> Work instruction:
Which lines run from the line with "intros Ha Hn Hst." through the line with "d' ∈ roots (envs s) -> 0" in the entries below? Print them exactly, both ends included, and nothing more.

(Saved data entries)

Lemma so_own d' : d' ∈ roots (envs s) -> own s d' -> own s2 d'.
Proof.
  intros Hd Ho. destruct S as [Hk _ _ V B]. apply (born_own A i e' s1 s2 j x (kin_inv _ _ _ _ Hk) B); [by rewrite (ev_roots _ _ _ _ V)|]. by apply V.
Qed.
Lemma so_storable a : 0 <= a < USTACKTOP -> a / 4096 <> PFTEMP / 4096 -> storable s d a -> storable s2 d a.
Proof.
  intros Ha Hn Hst. destruct so_root as (_ & Hd & Hd1 & _). destruct S as [Hk _ _ V B]. apply below_ustack in Ha as Ha'.
  destruct (ev_storable _ _ _ _ V d a Hd Ha') as (w & Hw & Hr); [|done|exists w; by rewrite (bo_maps _ _ _ _ _ _ _ B d a Hd1 Ha')].
  by apply below_work.
Qed.
Lemma so_bytes d' a :
  d' ∈ roots (envs s) -> 0 <= a < UTOP -> ~ (work_pages e d' (a / 4096)) ->
  ubyte s2 d' a = replay (word_stores e (sym_handler sym) (sym_pgfault sym)) d' a (ubyte s d' a).
Proof.
  intros Hd Ha Hn. destruct S as [Hk _ _ V B]. rewrite (bo_bytes _ _ _ _ _ _ _ B d' a) by (done || by rewrite (ev_roots _ _ _ _ V)). by apply V.
Qed.

Lemma fork_done_bytes a : 0 <= a < USTACKTOP -> a / 4096 <> PFTEMP / 4096 -> ubyte s' d a = at_fork sym e s a /\ ubyte s' (root_of x) a = at_fork sym e s a.
Proof.
  intros Ha Hn. destruct so_root as (Hr & Hd & Hd1 & Hd2), so_child as (Hx & Hl & Hne). apply below_ustack in Ha as Ha'. pose proof (bo_kin _ _ _ _ _ _ _ (so_born _ _ _ _ _ S)) as Hk2.
  assert (Hb : ubyte s2 d a = at_fork sym e s a) by (apply so_bytes; [done..|by apply below_work]). split.
  - rewrite (cloned_bytes sym A i j e' x s2 Hk2 Hne s' C d a); [done..|]. by rewrite <- Hr.
  - rewrite (cloned_child_bytes sym A i j e' x s2 Hk2 Hx Hl) by (done || intros; by apply (so_user s1 s2 e' j x a0)). by rewrite Hr.
Qed.

Lemma fork_done_stack a : UXSTACKTOP - PGSIZE <= a < UXSTACKTOP -> ubyte s' (root_of x) a = Some 0.
Proof.
  intros Ha. destruct (fo_stack _ _ _ _ _ _ _ _ C) as (q & Hq & Hpg & Hz & _). unfold ubyte. rewrite Hq, Hpg by done. unfold rdb. rewrite Hz, Z.shiftr_0_l. done.
Qed.

Lemma fork_done_ok : fork_done sym A i e s s' j (started sym x).
Proof.
  destruct so_root as (Hr & Hd & Hd1 & Hd2), so_child as (Hx & Hl & Hne). pose proof (so_born _ _ _ _ _ S) as B. pose proof (bo_kin _ _ _ _ _ _ _ B) as Hk2.
  assert (Hus : forall a w, 0 <= a < USTACKTOP -> vmap (mem s2) (root_of e') a = Some w -> may false w = true) by (intros a w; by apply (so_user s1 s2 e' j x)).
  destruct (cloned_roots sym A i j e' x s2 Hk2 Hx Hl s' C) as (Hrt & _ & Hc2). destruct (so_env _ _ _ _ _ S) as (_ & Hid & Htf).
  assert (Hst : root_of (started sym x) = root_of x) by done. assert (Hdx : d <> root_of x) by (rewrite <- Hr; intros E; by apply Hne).
  split; rewrite ?Hst.
  - exists e'. split; [apply C|apply S].
  - split; [apply B|]. destruct (bo_free _ _ _ _ _ _ _ B) as (ej & Hej & Hlj). exists ej. by rewrite <- (so_envs _ _ _ _ _ S) by apply B.
  - split; [rewrite (fo_envs _ _ _ _ _ _ _ _ C); apply lookup_insert_eq|]. split; [reflexivity|]. split; [|reflexivity]. change (env_parent_id x = env_id e). rewrite (bo_parent _ _ _ _ _ _ _ B). done.
  - change (env_tf x = set_tf_regs (set_reg_eax 0 (tf_regs (env_tf e))) (env_tf e)). rewrite (bo_tf _ _ _ _ _ _ _ B), Htf. done.
  - rewrite Hrt. split; [done|]. split; [done|]. by intros E.
  - exact fork_done_bytes.
  - intros a Ha. unfold ubyte. by rewrite (fo_guard _ _ _ _ _ _ _ _ C).
  - exact fork_done_stack.
  - intros d' a Hd' Ha Hn. assert (Hd2' : d' ∈ roots (envs s1)) by (by rewrite (ev_roots _ _ _ _ (so_start _ _ _ _ _ S))). assert (Hnx : d' <> root_of x) by (intros ->; by apply (bo_new _ _ _ _ _ _ _ B)).
    rewrite (cloned_bytes sym A i j e' x s2 Hk2 Hne s' C d' a); [| |done..].
    + rewrite so_bytes; [by apply replay_word|done..|]. by intros [? _].
    + apply (born_root A i e' s1 s2 j x (kin_inv _ _ _ _ (so_kin _ _ _ _ _ S)) B). by right.
  - split.
    + apply (cloned_own sym A i j e' x s2 Hk2 Hx Hl Hne Hus s' C); [done..|]. apply so_own; [done|apply R].
    + by apply (cloned_own_child sym A i j e' x s2 Hk2 Hx Hl Hne Hus s' C).
  - intros d' a Hd' Ha Hn Hs. apply (cloned_storable sym A i j e' x s2 s' C); [by rewrite Hr|done|]. rewrite Hr. by apply so_storable.
  - apply C.
Qed.
End done.
End fork.

(** ** Parent and child afterwards *)

(** Another environment is scheduled: memory and the directories are the same. *)
Definition switched (A : gset Z) (s s' : kstate) : Prop :=
  mem s' = mem s /\ roots (envs s') = roots (envs s) /\ exists k y, kin A k y s'.

(** Stores of the running environments, each with the page fault it may take, in the order in
    which the scheduler lets them run *)
Inductive runs (junk : Z) (A : gset Z) : kstate -> stores -> kstate -> Prop :=
  | runs_end s : runs junk A s [] s
  | runs_store s k y a b s1 l s' :
      kin A k y s -> stb_cow junk a b s = Ok tt s1 -> runs junk A s1 l s' -> runs junk A s ((root_of y, a, b) :: l) s'
  | runs_switch s s1 l s' : switched A s s1 -> runs junk A s1 l s' -> runs junk A s l s'.

(** The environments [G] run on memory they can store to. *)
Definition settled (G : list Z) (s : kstate) : Prop := uses_small s 1 /\ forall d, d ∈ G -> d ∈ roots (envs s) /\ own s d.
Definition any_temp (d n : Z) : Prop := n = PFTEMP / 4096.
(** An address the program could store to *)
Definition target (s : kstate) (d a : Z) : Prop := 0 <= a < USTACKTOP /\ a / 4096 <> PFTEMP / 4096 /\ storable s d a.

Lemma settled_evolved G X l s s' : settled G s -> evolved X l s s' -> settled G s'.
Proof.
  intros [Hu HG] V. split; [apply (uses_le_small s); [apply V|lia|done]|]. intros d Hd. destruct (HG d Hd) as [Hr Ho]. split; [by rewrite (ev_roots _ _ _ _ V)|by apply V].
Qed.
Lemma target_evolved G l s s' d a : settled G s -> d ∈ G -> evolved any_temp l s s' -> target s d a -> target s' d a.
Proof. intros [_ HG] Hd V (Ha & Hn & Hs). split; [done|]. split; [done|]. apply V; [by apply HG|by apply below_ustack|done..]. Qed.

Lemma target_store junk A G k y s a b :
  settled G s -> kin A k y s -> root_of y ∈ G -> target s (root_of y) a ->
  (exists s', stb_cow junk a b s = Abort s' /\ scarce s') \/ exists s', stb_cow junk a b s = Ok tt s' /\ user_stored A k y s s' a b.
Proof. intros [Hu HG] Hk Hy (Ha & Hn & Hs). apply stb_cow_ok; [done|done|by apply HG|by apply below_ustack|done..]. Qed.

Lemma runs_evolved junk A G s l s' :
  runs junk A s l s' -> settled G s -> (forall d a b, (d, a, b) ∈ l -> d ∈ G /\ target s d a) -> evolved any_temp l s s'.
Proof.
  induction 1 as [s|s k y a b s1 l s' Hk E _ IH|s s1 l s' (Hm & Hr & _) _ IH]; intros HG Hl.
  - by apply evolved_same.
  - destruct (Hl (root_of y) a b ltac:(left)) as [Hy Ht]. destruct (target_store junk A G k y s a b HG Hk Hy Ht) as [(s2 & E2 & _)|(s2 & E2 & S)]; rewrite E in E2; [done|]. injection E2 as <-.
    assert (V : evolved any_temp [(root_of y, a, b)] s s1) by (eapply evolved_mono; [|exact (stored_evolved _ _ _ _ _ _ _ S)]; by intros d n [_ ?]).
    apply (evolved_trans _ [_] l s s1 s' V). apply IH; [by apply (settled_evolved G any_temp [(root_of y, a, b)] s)|]. intros d a' b' Hin. destruct (Hl d a' b' ltac:(by right)) as [Hd Ht'].
    split; [done|]. by apply (target_evolved G [(root_of y, a, b)] s s1).
  - assert (V : evolved any_temp [] s s1) by (by apply evolved_same). apply (evolved_trans _ [] l s s1 s' V). apply IH; [by apply (settled_evolved G any_temp [] s)|].
    intros d a b Hin. destruct (Hl d a b Hin) as [Hd Ht]. split; [done|]. by apply (target_evolved G [] s s1).
Qed.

> Answer to this problem:
  intros Ha Hn Hst. destruct so_root as (_ & Hd & Hd1 & _). destruct S as [Hk _ _ V B]. apply below_ustack in Ha as Ha'.
  destruct (ev_storable _ _ _ _ V d a Hd Ha') as (w & Hw & Hr); [|done|exists w; by rewrite (bo_maps _ _ _ _ _ _ _ B d a Hd1 Ha')].
  by apply below_work.
Qed.
Lemma so_bytes d' a :
  d' ∈ roots (envs s) -> 0 <= a < UTOP -> ~ (work_pages e d' (a / 4096)) ->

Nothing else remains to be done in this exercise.